For RTCRtpSender there’s degradationPreference for framerate/resolution, but max quantization levels for instance are not defined, and are different for detailed content. As far as I’m aware the audio side has no standard knobs/buttons for turning on/off audio processing either. Adding the content hint would also be useful for PeerConnection and MediaStreamRecorder as well (without having to propose the same knobs there).

Blink currently treats tab capture/desktop capture as “screenshare” to preserve detailed content of website/presentations and USB video is treated as non-screenshare (webcam). This assumption is incorrect and results in a bad experience when screencasting videos/games or incorrectly believing that a HDMI capture card is a webcam rather than monitor input.

When the application can make a reasonable guess (game live streaming service likely selects “fluid”, audio workstations likely select “music”) or by providing an option in their UI, underlying track consumers can handle the content in a better way. When the application has no idea, it can keep the value unset as “”, and content will be treated the same way as it is today.

Instead of adding buttons/knobs for all of these features (and future features that are applicable to speech but not music) across all track consumers we propose a simpler hint that can guide implementations. This hint is also significantly simpler to understand for a web developer without a video encoding backgrounds than video-encoder parameters such as max quantization.

This API would not be in place of adding knobs/buttons to interfaces to turn on/off specific features, but help guide implementations where this behavior is not defined, or for values that are not overridden by the user. It should not override behavior specified on the track consumer, e.g. setting a content hint should not invalidate standards compliance in consumers.

aboba
2016-11-28

A few comments/questions:

  1. The contentHint attribute is read-write. This does not permit errors to be returned if an application attempts to set contentHint to an illegal value. Suggest that the contentHint attribute be read-only with a sync method (e.g. setContentHint) to set the value.

  2. For video, a contentHint value of “detailed” applies to text content, painting or line art.
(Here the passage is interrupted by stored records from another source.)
(* ===== verification/Policy.v ===== *)
(** * Audit policies ([verallm/proof_v3/relation.py])

    The signed minimum policy, the validator's runtime policy, their comparison,
    and the coverage of the layers by a policy. *)

From Stdlib Require Import ZArith Lia.
From Stdlib Require Import Strings.Byte.
From coqutil Require Import Word.LittleEndianList.
From stdpp Require Import base gmap list strings.
From S2P Require Import Prelude Sha256 Merkle MerkleTheory Validate Wire Text Relation.

Import Relation.
Local Open Scope Z_scope.

Module Policy.
Definition ORGANIC : text := t_lit "organic".
Definition CANARY : text := t_lit "canary".

Record RuntimeHardAuditPolicyV3 := MkRuntimePolicy {
  request_kind : text;
  effective_organic_hard_bps : Z;
  effective_canary_hard_bps : Z;
  effective_probation_failures : Z;
  rt_nonce_selection_abi_id : text;
  rt_tier_selection_abi_id : text;
  rt_selection_abi_id : text;
}.

Definition RuntimeHardAuditPolicyV3_new (kind organic canary probation nonce_abi tier_abi abi : pyval)
    : res RuntimeHardAuditPolicyV3 :=
  kind ← member kind [ORGANIC; CANARY];
  match kind with
  | None => raise ProofV3Error "runtime hard-audit request_kind is not supported"
  | Some kind =>
      organic ← _u32 organic "effective_organic_hard_bps" false;
      canary ← _u32 canary "effective_canary_hard_bps" false;
      probation ← _u32 probation "effective_probation_failures" true;
      nonce_abi ← _identifier nonce_abi "runtime nonce_selection_abi_id";
      tier_abi ← _identifier tier_abi "runtime tier_selection_abi_id";
      abi ← _identifier abi "runtime selection_abi_id";
      if 10000 <? organic then raise ProofV3Error "effective_organic_hard_bps must not exceed 10000"
      else if 10000 <? canary then raise ProofV3Error "effective_canary_hard_bps must not exceed 10000"
      else Ok (MkRuntimePolicy kind organic canary probation nonce_abi tier_abi abi)
  end.

Record HardAuditPolicyV3 := MkPolicy {
  coverage_mode : text;
  nonce_selection_abi_id : text;
  tier_selection_abi_id : text;
  selection_abi_id : text;
  minimum_organic_hard_bps : Z;
  minimum_canary_hard_bps : Z;
  probation_failures : Z;
  selected_layer_count : Z;
  minimum_full_attention_layers : Z;
  minimum_gdn_layers : Z;
  full_attention_heads_per_layer : Z;
  transition_query_rows : Z;
}.

(** The condition under which a global policy is refused. *)
Definition global_policy_too_weak (p : HardAuditPolicyV3) : bool :=
  negb (bool_decide (nonce_selection_abi_id p = POSTCOMMIT_GLOBAL_NONCE_ABI_V3))
  || negb (bool_decide (tier_selection_abi_id p = POSTCOMMIT_AUDIT_TIER_ABI_V3))
  || negb (bool_decide (selection_abi_id p = STRATIFIED_LAYER_HEAD_SELECTION_ABI_V3))
  || (minimum_organic_hard_bps p <? 1000)
  || negb (minimum_canary_hard_bps p =? 10000)
  || negb (probation_failures p =? 1)
  || (selected_layer_count p <? GLOBAL_HARD_AUDIT_MIN_LAYERS_V3)
  || (full_attention_heads_per_layer p <? GLOBAL_HARD_AUDIT_MIN_HEADS_PER_FULL_ATTENTION_LAYER_V3).

Definition HardAuditPolicyV3_new (mode nonce_abi tier_abi abi organic canary probation layers full gdn heads rows
    : pyval) : res HardAuditPolicyV3 :=
  mode ← member mode [GLOBAL_EXECUTION_COVERAGE_MODE_V3; ECONOMIC_SHELL_COVERAGE_MODE_V3];
  match mode with
  | None => raise ProofV3Error "hard audit coverage_mode is not supported"
  | Some mode =>
      nonce_abi ← _identifier nonce_abi "nonce_selection_abi_id";
      tier_abi ← _identifier tier_abi "tier_selection_abi_id";
      abi ← _identifier abi "selection_abi_id";
      if negb (bool_decide (tier_abi = POSTCOMMIT_AUDIT_TIER_ABI_V3)) then
        raise ProofV3Error "postcommit audit-tier selection ABI is not supported"
      else
        organic ← _u32 organic "minimum_organic_hard_bps" false;
        canary ← _u32 canary "minimum_canary_hard_bps" false;
        probation ← _u32 probation "probation_failures" true;
        layers ← _u32 layers "selected_layer_count" true;
        full ← _u32 full "minimum_full_attention_layers" false;
        gdn ← _u32 gdn "minimum_gdn_layers" false;
        heads ← _u32 heads "full_attention_heads_per_layer" true;
        rows ← _u32 rows "transition_query_rows" true;
        if 10000 <? organic then raise ProofV3Error "minimum_organic_hard_bps must not exceed 10000"
        else if 10000 <? canary then raise ProofV3Error "minimum_canary_hard_bps must not exceed 10000"
        else if MAX_HARD_AUDIT_QUERY_ROWS_V3 <? rows then
          raise ProofV3Error "transition_query_rows exceeds the protocol maximum"
        else if layers <? full + gdn then
          raise ProofV3Error "required transition coverage exceeds selected layer count"
        else
          let self := MkPolicy mode nonce_abi tier_abi abi organic canary probation layers full gdn heads rows in
          if bool_decide (mode = GLOBAL_EXECUTION_COVERAGE_MODE_V3) && global_policy_too_weak self then
            raise ProofV3Error "global execution profiles require postcommit tier selection and stratified folding, at least 1000 organic bps, 10000 canary bps, one-failure probation, four selected layers, and two selected heads"
          else Ok self
  end.

Definition policy_global_execution_qualified (p : HardAuditPolicyV3) : bool :=
  bool_decide (coverage_mode p = GLOBAL_EXECUTION_COVERAGE_MODE_V3).

Definition validate_runtime (p : HardAuditPolicyV3) (r : RuntimeHardAuditPolicyV3) : res unit :=
  if negb (bool_decide (rt_nonce_selection_abi_id r = nonce_selection_abi_id p)) then
    raise ProofV3VerificationError "runtime nonce-selection ABI does not match the signed profile"
  else if negb (bool_decide (rt_tier_selection_abi_id r = tier_selection_abi_id p)) then
    raise ProofV3VerificationError "runtime tier-selection ABI does not match the signed profile"
  else if negb (bool_decide (rt_selection_abi_id r = selection_abi_id p)) then
    raise ProofV3VerificationError "runtime selection ABI does not match the signed profile"
  else if effective_organic_hard_bps r <? minimum_organic_hard_bps p then
    raise ProofV3VerificationError "runtime organic hard-audit rate is weaker than the signed profile"
  else if effective_canary_hard_bps r <? minimum_canary_hard_bps p then
    raise ProofV3VerificationError "runtime canary hard-audit rate is weaker than the signed profile"
  else if probation_failures p <? effective_probation_failures r then
    raise ProofV3VerificationError "runtime probation policy is weaker than the signed profile"
  else if bool_decide (request_kind r = CANARY) && negb (effective_canary_hard_bps r =? 10000) then
    raise ProofV3VerificationError "canary hard-audit requests must run at 10000 basis points"
  else Ok tt.

(** ** Coverage *)

(** The end of [_validate_graph]: the policy must be met by the layers, and must
    not ask for less than the protocol. *)
Definition audit_coverage (policy : HardAuditPolicyV3) (layers : Z)
    (full_attention_audits gdn_audits : list LayerAuditPlanV3) : res unit :=
  if layers <? selected_layer_count policy then
    raise ProofV3Error "hard-audit layer count exceeds the signed execution graph"
  else
    let required_full_attention :=
      Z.min GLOBAL_HARD_AUDIT_MIN_FULL_ATTENTION_LAYERS_V3 (zlen full_attention_audits) in
    let required_gdn := Z.min GLOBAL_HARD_AUDIT_MIN_GDN_LAYERS_V3 (zlen gdn_audits) in
    if minimum_full_attention_layers policy <? required_full_attention then
      raise ProofV3Error "hard-audit policy weakens signed full-attention coverage"
    else if minimum_gdn_layers policy <? required_gdn then
      raise ProofV3Error "hard-audit policy weakens signed GDN coverage"
    else if zlen full_attention_audits <? minimum_full_attention_layers policy then
      raise ProofV3Error "hard-audit policy requires unavailable full-attention layers"
    else if zlen gdn_audits <? minimum_gdn_layers policy then
      raise ProofV3Error "hard-audit policy requires unavailable GDN layers"
    else if existsb (fun a => attention_query_head_count a <? full_attention_heads_per_layer policy)
              full_attention_audits then
      raise ProofV3Error "full-attention audit has fewer heads than the signed policy"
    else Ok tt.

(** The same, for plans that are known to have the kind of their transition. *)
Definition validate_audit_coverage (policy : HardAuditPolicyV3) (plans : list LayerAuditPlanV3) : res unit :=
  audit_coverage policy (zlen plans) (filter (fun p => is_full_attention p = true) plans)
    (filter (fun p => is_full_attention p = false) plans).
End Policy.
Is this meant to indicate computer-generated content to which screen coding techniques can be applied? If the content is not computer generated (e.g. video captured in an art museum), screen coding might not be appropriate. So it might be worthwhile to clarify that this is for computer-generated content (or have a “screen content” category).
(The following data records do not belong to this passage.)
(* ===== verification/Spec.v ===== *)
(** * The relation spec ([verallm/proof_v3/relation.py])

    The signed statement about one model: its fields, what it says about token
    counts, and the JSON it is signed as.  [SpecGraph] has its constructor. *)

From Stdlib Require Import ZArith Lia.
From Stdlib Require Import Strings.Byte.
From coqutil Require Import Word.LittleEndianList.
From stdpp Require Import base gmap list strings.
From S2P Require Import Prelude Merkle MerkleTheory Sha256 Wire Text Relation Graph Json Policy.

Import Relation Policy Graph.
Local Open Scope Z_scope.

Module Spec.
Definition MAX_RELATION_SPEC_BYTES : Z := Z.shiftl 960 10.

(** [relation_spec_version] is always [RELATION_SPEC_FORMAT_VERSION]: the
    constructor refuses any other. *)
Record ExecutionRelationSpecV3 := MkSpec {
  relation_abi_id : text;
  capture_abi_digest : bytes;
  constraint_system_digest : bytes;
  tokenizer_binding_digest : bytes;
  sampler_abi_id : text;
  sampler_abi_digest : bytes;
  quantization_binding_digest : bytes;
  recursive_accumulator_abi_id : text;
  recursive_accumulator_digest : bytes;
  prefill_chunk_tokens : Z;
  decode_chunk_tokens : Z;
  request_tensor_id : text;
  final_token_tensor_id : text;
  sequence_domain : SequenceDomainV3;
  dimensions : list DeclaredDimensionV3;
  tensors : list TensorDescriptorV3;
  registered_operations : list RegisteredOperationReferenceV3;
  static_bindings : list StaticParameterBindingV3;
  static_table_bindings : list StaticTableBindingV3;
  tolerances : list RelationToleranceV3;
  nodes : list ExecutionRelationNodeV3;
  layer_audits : list LayerAuditPlanV3;
  cache : CacheRelationSpecV3;
  audit_policy : HardAuditPolicyV3;
}.

(** [{key(item): item for item in items}]: the last of equal keys stays. *)
Definition dict_of {K A} `{Countable K} (key : A -> K) (items : list A) : gmap K A :=
  fold_left (fun m a => <[key a := a]> m) items ∅.

(** [{item.dimension_id: item for item in self.dimensions}] *)
Definition dimension_map : list DeclaredDimensionV3 -> gmap text DeclaredDimensionV3 := dict_of dimension_id.

(** ** Token counts *)

Definition validate_for_limits (s : ExecutionRelationSpecV3) (max_context_tokens max_decode_tokens : pyval) : res unit :=
  context_limit ← _u32 max_context_tokens "max_context_tokens" true;
  decode_limit ← _u32 max_decode_tokens "max_decode_tokens" true;
  if context_limit <? prefill_chunk_tokens s then
    raise ProofV3Error "prefill chunk exceeds the signed context limit"
  else if decode_limit <? decode_chunk_tokens s then
    raise ProofV3Error "decode chunk exceeds the signed decode limit"
  else if Z.shiftl 1 32 <=? context_limit + decode_limit then
    raise ProofV3Error "logical token coordinate space overflows"
  else if max_cache_tokens (cache s) <? context_limit + decode_limit then
    raise ProofV3Error "cache capacity does not cover signed token limits"
  else
    let dims := dimension_map (dimensions s) in
    _ ← validate_dimensions (sequence_domain s) dims;
    context ← get_dimension dims (context_dimension_id (sequence_domain s));
    decode ← get_dimension dims (decode_dimension_id (sequence_domain s));
    sequence ← get_dimension dims (sequence_dimension_id (sequence_domain s));
    if negb (maximum context =? context_limit) then
      raise ProofV3Error "context token domain must exactly match the profile limit"
    else if negb (maximum decode =? decode_limit) then
      raise ProofV3Error "decode token domain must exactly match the profile limit"
    else if negb (maximum sequence =? context_limit + decode_limit) then
      raise ProofV3Error "sequence token domain must exactly match profile limits"
    else Ok tt.

Definition validate_execution_counts (s : ExecutionRelationSpecV3) (context_token_count decode_token_count : pyval)
    : res Z :=
  bind_counts (sequence_domain s) (dimension_map (dimensions s)) context_token_count decode_token_count.

Definition spec_global_execution_qualified (s : ExecutionRelationSpecV3) : bool :=
  bool_decide (relation_abi_id s = GLOBAL_EXECUTION_RELATION_ABI_V3)
  && policy_global_execution_qualified (audit_policy s)
  && bool_decide (recursive_accumulator_abi_id s = RECURSIVE_CHUNK_ACCUMULATOR_ABI_V3)
  && forallb (fun c => bool_decide (c ∈ _EXACT_COMPARATORS)) (comparator_id <$> tolerances s).

(** ** JSON

    The fields of a [to_dict] are listed in the order of their names, in which
    [dumps] prints them; the order of a dict is not observed otherwise. *)

Notation field k v := (t_lit k, v).
Definition j_bytes (b : bytes) : json := JStr (hex b).
Definition j_option {A} (f : A -> json) (x : option A) : json := match x with Some a => f a | None => JNull end.
Definition j_texts (l : list text) : json := JList (JStr <$> l).
Definition j_list {A} (f : A -> json) (l : list A) : json := JList (f <$> l).

Definition DeclaredDimensionV3_to_dict (d : DeclaredDimensionV3) : json :=
  JObj [field "dimension_id" (JStr (dimension_id d)); field "maximum" (JInt (maximum d));
        field "minimum" (JInt (minimum d))].

Definition SequenceDomainV3_to_dict (s : SequenceDomainV3) : json :=
  JObj [field "context_dimension_id" (JStr (context_dimension_id s));
        field "decode_dimension_id" (JStr (decode_dimension_id s));
        field "relation_id" (JStr (Relation.relation_id s));
        field "sequence_dimension_id" (JStr (sequence_dimension_id s))].

Definition j_dimension (d : ShapeDimensionV3) : json :=
  match d with ConcreteDimension n => JInt n | SymbolicDimension id => JStr id end.

Definition TensorDescriptorV3_to_dict (t : TensorDescriptorV3) : json :=
  JObj [field "commitment_role" (JStr (commitment_role t)); field "encoding_id" (JStr (encoding_id t));
        field "layout_id" (JStr (layout_id t)); field "scale_rule_id" (JStr (scale_rule_id t));
        field "shape" (j_list j_dimension (shape t)); field "tensor_id" (JStr (tensor_id t))].

Definition RegisteredOperationReferenceV3_to_dict (o : RegisteredOperationReferenceV3) : json :=
  JObj [field "cols" (JInt (op_cols o)); field "descriptor_digest" (j_bytes (descriptor_digest o));
        field "expert_id" (j_option JInt (expert_id o)); field "layer_index" (JInt (op_layer_index o));
        field "operation_id" (JStr (operation_id o)); field "rows" (JInt (op_rows o));
        field "weight_commitment" (j_bytes (weight_commitment o))].

Definition StaticParameterBindingV3_to_dict (b : StaticParameterBindingV3) : json :=
  JObj [field "binding_digest" (j_bytes (binding_digest b)); field "binding_id" (JStr (binding_id b));
        field "binding_kind" (JStr (binding_kind b)); field "layer_index" (JInt (binding_layer_index b))].

(** The fields of a table's subject. *)
Definition subject_kind (s : table_subject) : text :=
  match s with OperationSubject _ => t_lit "operation" | ParameterSubject _ _ => t_lit "static_parameter" end.
Definition subject_operation (s : table_subject) : option bytes :=
  match s with OperationSubject d => Some d | ParameterSubject _ _ => None end.
Definition subject_parameter (s : table_subject) : option (text * bytes) :=
  match s with OperationSubject _ => None | ParameterSubject id d => Some (id, d) end.

Definition StaticTableBindingV3_to_dict (t : StaticTableBindingV3) : json :=
  JObj [field "binding_id" (JStr (tb_binding_id t)); field "element_encoding_id" (JStr (element_encoding_id t));
        field "logical_leaf_count" (JInt (logical_leaf_count t)); field "logical_leaf_start" (JInt (logical_leaf_start t));
        field "operation_descriptor_digest" (j_option j_bytes (subject_operation (tb_subject t)));
        field "page_count" (JInt (page_count t)); field "page_start" (JInt (page_start t));
        field "scale_encoding_id" (JStr (scale_encoding_id t));
        field "static_binding_digest" (j_option j_bytes (snd <$> subject_parameter (tb_subject t)));
        field "static_binding_id" (j_option JStr (fst <$> subject_parameter (tb_subject t)));
        field "static_table_descriptor_digest" (j_bytes (static_table_descriptor_digest t));
        field "subject_kind" (JStr (subject_kind (tb_subject t))); field "table_id" (JStr (tb_table_id t))].

Definition RelationToleranceV3_to_dict (t : RelationToleranceV3) : json :=
  JObj [field "absolute_q32" (JInt (absolute_q32 t)); field "comparator_id" (JStr (comparator_id t));
        field "relative_bps" (JInt (relative_bps t)); field "tolerance_id" (JStr (tolerance_id t))].

Definition ExecutionRelationNodeV3_to_dict (n : ExecutionRelationNodeV3) : json :=
  JObj [field "input_tensor_ids" (j_texts (input_tensor_ids n)); field "layer_index" (JInt (node_layer_index n));
        field "node_id" (JStr (node_id n));
        field "operation_reference" (j_option RegisteredOperationReferenceV3_to_dict (operation_reference n));
        field "output_tensor_ids" (j_texts (output_tensor_ids n)); field "relation_id" (JStr (relation_id n));
        field "static_binding_ids" (j_texts (static_binding_ids n));
        field "tolerance_id" (JStr (node_tolerance_id n));
        field "transition_adapter_id" (JStr (transition_adapter_id n))].

Definition LayerCacheRelationV3_to_dict (f : LayerCacheRelationV3) : json :=
  JObj [field "cache_kind" (JStr (cache_kind f)); field "cache_semantics_id" (JStr (family_semantics_id f));
        field "key_tensor_id" (j_option JStr (key_tensor_id f)); field "layer_index" (JInt (cache_layer_index f));
        field "state_tensor_ids" (j_texts (state_tensor_ids f)); field "value_tensor_id" (j_option JStr (value_tensor_id f))].

(** The flags that the constructor refuses are false. *)
Definition CacheRelationSpecV3_to_dict (c : CacheRelationSpecV3) : json :=
  JObj ([field "allows_prefix_cache_sharing" (JBool (allows_prefix_cache_sharing c));
         field "allows_sliding_window" (JBool false); field "allows_speculative_decode" (JBool false);
         field "cache_semantics_id" (JStr (cache_semantics_id c));
         field "layer_caches" (j_list LayerCacheRelationV3_to_dict (layer_caches c));
         field "logical_address_abi_id" (JStr (logical_address_abi_id c));
         field "max_cache_tokens" (JInt (max_cache_tokens c)); field "page_token_count" (JInt (page_token_count c))]
        ++ (if allows_prefix_cache_sharing c then
             [field "prefix_cache_k_cell_delta_max" (JInt (prefix_cache_k_cell_delta_max c));
              field "prefix_cache_k_row_sq_delta_max" (JInt (prefix_cache_k_row_sq_delta_max c));
              field "prefix_cache_v_cell_delta_max" (JInt (prefix_cache_v_cell_delta_max c));
              field "prefix_cache_v_row_sq_delta_max" (JInt (prefix_cache_v_row_sq_delta_max c))]
           else [])
        ++ [field "retention_lease_abi_id" (JStr (retention_lease_abi_id c))]).

Definition LayerAuditPlanV3_to_dict (p : LayerAuditPlanV3) : json :=
  JObj [field "attention_head_dimension" (JInt (attention_head_dimension p));
        field "attention_key_value_head_count" (JInt (attention_key_value_head_count p));
        field "attention_query_head_count" (JInt (attention_query_head_count p));
        field "attention_semantics_id" (j_option JStr (attention_semantics_id p));
        field "bridge_node_id" (JStr (bridge_node_id p)); field "layer_index" (JInt (layer_index p));
        field "required_operation_references"
          (j_list RegisteredOperationReferenceV3_to_dict (required_operation_references p));
        field "transition_node_id" (JStr (transition_node_id p))].

Definition HardAuditPolicyV3_to_dict (p : HardAuditPolicyV3) : json :=
  JObj [field "coverage_mode" (JStr (coverage_mode p));
        field "full_attention_heads_per_layer" (JInt (full_attention_heads_per_layer p));
        field "minimum_canary_hard_bps" (JInt (minimum_canary_hard_bps p));
        field "minimum_full_attention_layers" (JInt (minimum_full_attention_layers p));
        field "minimum_gdn_layers" (JInt (minimum_gdn_layers p));
        field "minimum_organic_hard_bps" (JInt (minimum_organic_hard_bps p));
        field "nonce_selection_abi_id" (JStr (nonce_selection_abi_id p));
        field "probation_failures" (JInt (probation_failures p));
        field "selected_layer_count" (JInt (selected_layer_count p));
        field "selection_abi_id" (JStr (selection_abi_id p));
        field "tier_selection_abi_id" (JStr (tier_selection_abi_id p));
        field "transition_query_rows" (JInt (transition_query_rows p))].

Definition ExecutionRelationSpecV3_to_dict (s : ExecutionRelationSpecV3) : json :=
  JObj [field "audit_policy" (HardAuditPolicyV3_to_dict (audit_policy s));
        field "cache" (CacheRelationSpecV3_to_dict (cache s));
        field "capture_abi_digest" (j_bytes (capture_abi_digest s));
        field "constraint_system_digest" (j_bytes (constraint_system_digest s));
        field "decode_chunk_tokens" (JInt (decode_chunk_tokens s));
        field "dimensions" (j_list DeclaredDimensionV3_to_dict (dimensions s));
        field "final_token_tensor_id" (JStr (final_token_tensor_id s));
        field "layer_audits" (j_list LayerAuditPlanV3_to_dict (layer_audits s));
        field "nodes" (j_list ExecutionRelationNodeV3_to_dict (nodes s));
        field "prefill_chunk_tokens" (JInt (prefill_chunk_tokens s));
        field "quantization_binding_digest" (j_bytes (quantization_binding_digest s));
        field "recursive_accumulator_abi_id" (JStr (recursive_accumulator_abi_id s));
        field "recursive_accumulator_digest" (j_bytes (recursive_accumulator_digest s));
        field "registered_operations" (j_list RegisteredOperationReferenceV3_to_dict (registered_operations s));
        field "relation_abi_id" (JStr (relation_abi_id s));
        field "relation_spec_version" (JInt RELATION_SPEC_FORMAT_VERSION);
        field "request_tensor_id" (JStr (request_tensor_id s));
        field "sampler_abi_digest" (j_bytes (sampler_abi_digest s));
        field "sampler_abi_id" (JStr (sampler_abi_id s));
        field "sequence_domain" (SequenceDomainV3_to_dict (sequence_domain s));
        field "static_bindings" (j_list StaticParameterBindingV3_to_dict (static_bindings s));
        field "static_table_bindings" (j_list StaticTableBindingV3_to_dict (static_table_bindings s));
        field "tensors" (j_list TensorDescriptorV3_to_dict (tensors s));
        field "tokenizer_binding_digest" (j_bytes (tokenizer_binding_digest s));
        field "tolerances" (j_list RelationToleranceV3_to_dict (tolerances s))].

Definition canonical_json_bytes (s : ExecutionRelationSpecV3) : res bytes :=
  encoded ← ascii (dumps (ExecutionRelationSpecV3_to_dict s));
  if MAX_RELATION_SPEC_BYTES <? zlen encoded then raise ProofV3Error "relation spec exceeds the protocol size limit"
  else Ok encoded.
End Spec.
  3. contentHint values generated by existing APIs. Would a video track returned from a webcam by getUserMedia have a contentHint value of “fluid”, and screen content (whether from getUserMedia or getDisplayMedia) have a contentHint value of “detailed”?

alvestrand
2016-11-29

re 3) our initial thought was that an empty contentHint would mean “platform does what it thinks best”, and that the value of the attribute was always the one last set by the user.
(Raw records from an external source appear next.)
(* ===== verification/SelectionTheory.v ===== *)
(** * The hard-audit selection is what the signed policy promises

    The sampler draws uniformly and always returns or reports that its counter
    overflowed; the selection has the signed number of layers, covers both
    kinds of layers, and stays inside the sequence and the head ranges. *)

From Stdlib Require Import ZArith Lia.
From Stdlib Require Import Strings.Byte.
From coqutil Require Import Word.LittleEndianList.
From stdpp Require Import base gmap sets list strings sorting.
From S2P Require Import Prelude Sha256 Merkle MerkleTheory Validate Wire Text Relation Policy Spec Profile Payload Challenge SampleProfile.

Import Relation Policy Spec Profile Challenge.
Local Open Scope Z_scope.

Definition overflow : exc := Exc ProofV3Error "hard-audit selection counter overflowed".

(** ** The sampler *)

Section sampler.
Context `{Digest}.

(** The word that the sampler draws at a counter. *)
Definition word_at (seed : bytes) (counter : Z) : Z := word_le (_SELECTION_DOMAIN ++ seed ++ pack_Q counter).

Lemma word_le_bound m : 0 <= word_le m < Z.shiftl 1 256.
Proof. unfold word_le. pose proof (le_combine_bound (sha256 m)) as Hb. rewrite sha256_length in Hb. exact Hb. Qed.

(** [s'] continues [s]. *)
Definition continues (s s' : _SelectionSamplerV3) : Prop := _seed s' = _seed s /\ _counter s <= _counter s'.

#[local] Instance continues_preorder : PreOrder continues.
Proof. split; [done|]. intros s1 s2 s3 [E1 ?] [E2 ?]. split; [congruence|lia]. Qed.

(** All words from the counter of [s] up to [c] are above the ceiling. *)
Definition rejected (bound : Z) (s : _SelectionSamplerV3) (c : Z) : Prop :=
  forall j, _counter s <= j < c -> ceiling_of bound <= word_at (_seed s) j.

Definition drawn (bound : Z) (s s' : _SelectionSamplerV3) (x : Z) : Prop :=
  exists c, _counter s <= c /\ s' = MkSampler (_seed s) (c + 1) /\ rejected bound s c
            /\ word_at (_seed s) c < ceiling_of bound /\ x = word_at (_seed s) c mod bound.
re 2) I’m not sure “screen coding” is well defined - a capture of a Mondrian painting might very well benefit from screen-coding tricks, while a capture of a Matisse wouldn’t. My sense would be to leave this to the user.

re 1) the standard web platform style for setting enums seems to be to read back the value to see if it “took”. Seems strange to me, but if that’s what people are used to, we shouldn’t deviate without a good reason.

cwilso
2016-12-01

Given the participation in the repo by Mozilla, and the commentary here, I think we should transfer this to WICG for incubation.